» **TASK TO COMPLETE**
Reproduce exactly the lines below, from the first through the one containing "(c <=? 8202))", and nothing more.

Collected data entries:
—————

(** * Stored-procedure deployer (main.py): model and verified properties

    The development embeds [main.py] shallowly.  Script text is a list of
    Unicode code points, the regular expression of the statement splitter is
    run by a small backtracking matcher, and the deployment engine is a
    program in a state-and-exception monad whose state holds the database
    (committed and working copy), the three counters of the run and the
    trace of every call made on the connection and on the logger. *)

From Stdlib Require Import NArith ZArith String Ascii List Bool Lia.
From stdpp Require Import base option list strings gmap.

Open Scope N_scope.

(** ** Text *)

(** A Python [str] is a sequence of code points. *)
Abbreviation text := (list N).

Definition LF : N := 10.

(** [str.isspace] on one code point, which is also the class [\s] of [re]
    on [str] patterns (both are [Py_UNICODE_ISSPACE]). *)
Definition isspace (c : N) : bool :=
  ((9 <=? c) && (c <=? 13)) || ((28 <=? c) && (c <=? 32))
  || (c =? 133) || (c =? 160) || (c =? 5760)
  || ((8192 <=? c) && (c <=? 8202))
  || (c =? 8232) || (c =? 8233) || (c =? 8239) || (c =? 8287) || (c =? 12288).

Fixpoint lstrip (s : text) : text :=
  match s with
  | c :: s' => if isspace c then lstrip s' else s
  | [] => []
  end.

Definition rstrip (s : text) : text := rev (lstrip (rev s)).

(** [str.strip()] without argument. *)
Definition strip (s : text) : text := rstrip (lstrip s).

(** Truth value of a [str]: non-empty. *)
Definition truthy (s : text) : bool :=
  match s with [] => false | _ :: _ => true end.

(** Code points of an ASCII literal. *)
Fixpoint text_of_string (s : string) : text :=
  match s with
  | EmptyString => []
  | String a s' => N_of_ascii a :: text_of_string s'
  end.

(** ** The regular expression (?im)^\s*GO\s*$ *)

Module Regex.

(** The constructs the pattern uses, under the flags [i] and [m]. *)
Inductive atom : Type :=
| Bol                 (* ^ with MULTILINE: start of text or just after LF *)
| Eol                 (* $ with MULTILINE: end of text or just before LF *)
| Spaces              (* \s* , greedy *)
| Lit (c : N).        (* a letter with IGNORECASE *)

Definition ascii_lower (c : N) : N :=
  if (65 <=? c) && (c <=? 90) then c + 32 else c.

(** IGNORECASE compares lower-cased code points.  No code point outside
    ASCII lower-cases to [g] or [o], so the ASCII rule is exact for the
    two letters of the pattern. *)
Definition eq_ignore_case (c x : N) : bool :=
  ascii_lower x =? ascii_lower c.

Definition at_bol (prev : option N) : bool :=
  match prev with None => true | Some c => c =? LF end.

Definition at_eol (s : text) : bool :=
  match s with [] => true | c :: _ => c =? LF end.

(** [match_here pat prev s] runs [pat] at the position whose previous
    character is [prev] and whose remaining input is [s].  It returns the
    last character before the end of the match together with the input
    left after it.  [Spaces] first takes as many characters as it can and
    gives them back one by one while the rest of the pattern fails. *)
Fixpoint match_here (pat : list atom) : option N -> text -> option (option N * text) :=
  match pat with
  | [] => fun prev s => Some (prev, s)
  | Bol :: k => fun prev s => if at_bol prev then match_here k prev s else None
  | Eol :: k => fun prev s => if at_eol s then match_here k prev s else None
  | Lit c :: k => fun prev s =>
      match s with
      | x :: s' => if eq_ignore_case c x then match_here k (Some x) s' else None
      | [] => None
      end
  | Spaces :: k =>
      fix star (prev : option N) (s : text) {struct s} : option (option N * text) :=
        match s with
        | x :: s' =>
            if isspace x then
              match star (Some x) s' with
              | Some r => Some r
              | None => match_here k prev s
              end
            else match_here k prev s
        | [] => match_here k prev s
        end
  end.

(** Leftmost match at or after the current position: the text skipped
    before the match, the last matched character and the input left. *)
Fixpoint search (pat : list atom) (prev : option N) (s : text)
  : option (text * option N * text) :=
  match match_here pat prev s with
  | Some (prev', rest) => Some ([], prev', rest)
  | None =>
      match s with
      | [] => None
      | c :: s' =>
          match search pat (Some c) s' with
          | Some (skipped, prev', rest) => Some (c :: skipped, prev', rest)
          | None => None
          end
      end
  end.

(** [re.split] for a pattern without groups: the slices between
    successive leftmost matches, then the slice after the last one.  Each
    search starts where the previous match ended.  The fuel bounds the
    number of matches; the length of the text is enough for a pattern
    that cannot match the empty string (see [go_split_unfold]). *)
Fixpoint split_fuel (fuel : nat) (pat : list atom) (prev : option N) (s : text)
  : list text :=
  match fuel with
  | O => [s]
  | S fuel' =>
      match search pat prev s with
      | None => [s]
      | Some (skipped, prev', rest) => skipped :: split_fuel fuel' pat prev' rest
      end
  end.

Definition split (pat : list atom) (s : text) : list text :=
  split_fuel (S (length s)) pat None s.

End Regex.

(** r"(?im)^\s*GO\s*$" *)
Definition GO_SEPARATOR : list Regex.atom :=
  [Regex.Bol; Regex.Spaces; Regex.Lit 71; Regex.Lit 79; Regex.Spaces; Regex.Eol].

(** The list comprehension of [deploy_stored_procedures]:
    [[stmt.strip() for stmt in re.split(...) if stmt.strip()]]. *)
Definition split_statements (sql_script_content : text) : list text :=
  map strip
    (List.filter (fun stmt => truthy (strip stmt))
       (Regex.split GO_SEPARATOR sql_script_content)).

Close Scope N_scope.

(** ** File names *)

(** [filename.endswith(suffix)] *)
Definition endswith (s suffix : string) : bool :=
  String.eqb
    (substring (String.length s - String.length suffix) (String.length suffix) s)
    suffix.

(** Index of the last ["."] of [p], as [p.rfind(".")]. *)
Fixpoint rfind_dot (p : string) : option nat :=
  match p with
  | EmptyString => None
  | String c p' =>
      match rfind_dot p' with
      | Some i => Some (S i)
      | None => if Ascii.eqb c "."%char then Some 0 else None
      end
  end.

Fixpoint all_dots (p : string) : bool :=
  match p with
  | EmptyString => true
  | String c p' => Ascii.eqb c "."%char && all_dots p'
  end.

(** [os.path.splitext(p)[0]] for a name returned by [os.listdir], which has
    no path separator: the name is cut at its last dot unless only dots
    come before it. *)
Definition splitext_root (p : string) : string :=
  match rfind_dot p with
  | Some dotIndex =>
      if all_dots (substring 0 dotIndex p) then p else substring 0 dotIndex p
  | None => p
  end.

(** ** The outside world *)

(** [os.environ] restricted to the variables the program reads. *)
Record environ : Type := {
  DB_SERVER : option string;
  DB_DATABASE : option string;
  DB_USERNAME : option string;
  DB_PASSWORD : option string;
  DB_PORT : option string;
}.

(** An entry of [SP_SCRIPTS_DIR].  [contents = None] stands for an entry
    that [open] cannot read (a directory, a permission error). *)
Record dir_entry : Type := {
  name : string;
  contents : option (list Byte.byte);
}.

(** What the program finds at [SP_SCRIPTS_DIR]. *)
Inductive directory : Type :=
| Missing                            (* os.path.exists is false *)
| Unlistable                         (* the path exists and os.listdir raises
                                        OSError: a file, a directory that may
                                        not be read *)
| Listing (l : list dir_entry).      (* what os.listdir returns *)

(** The entries the loop goes through. *)
Definition entries (dir : directory) : list dir_entry :=
  match dir with
  | Listing l => l
  | Missing | Unlistable => []
  end.

(** What one run of the program finds around it. *)
Record host : Type := {
  env : environ;
  (** does the [i]-th call of [pyodbc.connect] (from 0) succeed? *)
  connect_ok : nat -> bool;
  (** what [os.path.exists] and [os.listdir] find at [SP_SCRIPTS_DIR] *)
  scripts_dir : directory;
}.

(** The SQL texts given to [cursor.execute]. *)
Inductive sql : Type :=
| CreateTableSql                                  (* ensure_metadata_table_exists *)
| SelectHashesSql                                 (* get_deployed_hashes *)
| MergeSql (script_name new_hash : string)        (* update_deployment_metadata *)
| Statement (stmt : text).                        (* one statement of a script *)

(** The database server and the two library functions applied to file
    contents.  A failed [cursor.execute] raises [pyodbc.Error] and may leave
    partial effects in the open transaction.  [cnxn.commit], [cnxn.rollback]
    and [cnxn.close] are taken not to raise: a commit that raised would be
    caught by the handler that catches the failure of the [execute] before
    it. *)
Class Backend : Type := {
  DB : Type;
  run_statement : text -> DB -> DB * bool;
  run_create_table : DB -> DB * bool;
  run_merge : string -> string -> DB -> DB * bool;
  (** rows [(script_name, script_hash)] of the metadata table, [None] when
      the query fails *)
  run_select_hashes : DB -> option (list (string * string));
  (** [hashlib.sha256(data).hexdigest()] *)
  sha256_hexdigest : list Byte.byte -> string;
  (** what reading the file as text with [encoding="utf-8-sig"] gives
      (byte-order mark dropped, line ends translated), [None] for
      [UnicodeDecodeError] *)
  decode_utf8_sig : list Byte.byte -> option text;
}.

(** ** Trace *)

Inductive level : Type := INFO | WARNING | ERROR.

(** One constructor per [logging] call of the program, with the values it
    interpolates (the text of a caught exception apart). *)
Inductive message : Type :=
| AttemptingToConnect
| EnvironmentVariablesMustBeSet
| SuccessfullyConnected
| ConnectionError (attempt max_retries : nat)
| FailedToConnect
| EnsuredTableExists
| ErrorEnsuringTable
| ErrorFetchingHashes
| MetadataUpdated (script_name : string)
| ErrorUpdatingMetadata (script_name : string)
| DirectoryNotFound
| Skipping (filename : string)
| Deploying (filename : string)
| ExecutedStatement (i : nat) (filename : string)
| ErrorInStatement (filename : string) (i : nat)
| SuccessfullyDeployed (filename : string)
| ErrorDeploying (filename : string)
| UnexpectedError (filename : string)
| SummaryHeader
| SummaryDeployed (deployed_count : nat)
| SummarySkipped (skipped_count : nat)
| SummaryErrors (error_count : nat)
| DeploymentFailed
| DeploymentCompleted.

Inductive event : Type :=
| Log (l : level) (m : message)
| Connect (ok : bool)             (* pyodbc.connect *)
| Sleep (seconds : nat)           (* time.sleep *)
| Execute (q : sql) (ok : bool)   (* cursor.execute *)
| Commit                          (* cnxn.commit *)
| Rollback                        (* cnxn.rollback *)
| Close.                          (* cnxn.close *)

(** ** The monad of the program *)

Inductive exn : Type :=
| SystemExit (code : nat)         (* raised by sys.exit, not an Exception *)
| PyodbcError                     (* pyodbc.Error *)
| OSError
| UnicodeDecodeError.

Inductive result (A : Type) : Type :=
| Ret (a : A)
| Raise (e : exn).
Arguments Ret {A} a.
Arguments Raise {A} e.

—————

» **SOLUTION FOR THIS EXERCISE**
(** * Stored-procedure deployer (main.py): model and verified properties

    The development embeds [main.py] shallowly.  Script text is a list of
    Unicode code points, the regular expression of the statement splitter is
    run by a small backtracking matcher, and the deployment engine is a
    program in a state-and-exception monad whose state holds the database
    (committed and working copy), the three counters of the run and the
    trace of every call made on the connection and on the logger. *)

From Stdlib Require Import NArith ZArith String Ascii List Bool Lia.
From stdpp Require Import base option list strings gmap.

Open Scope N_scope.

(** ** Text *)

(** A Python [str] is a sequence of code points. *)
Abbreviation text := (list N).

Definition LF : N := 10.

(** [str.isspace] on one code point, which is also the class [\s] of [re]
    on [str] patterns (both are [Py_UNICODE_ISSPACE]). *)
Definition isspace (c : N) : bool :=
  ((9 <=? c) && (c <=? 13)) || ((28 <=? c) && (c <=? 32))
  || (c =? 133) || (c =? 160) || (c =? 5760)
  || ((8192 <=? c) && (c <=? 8202))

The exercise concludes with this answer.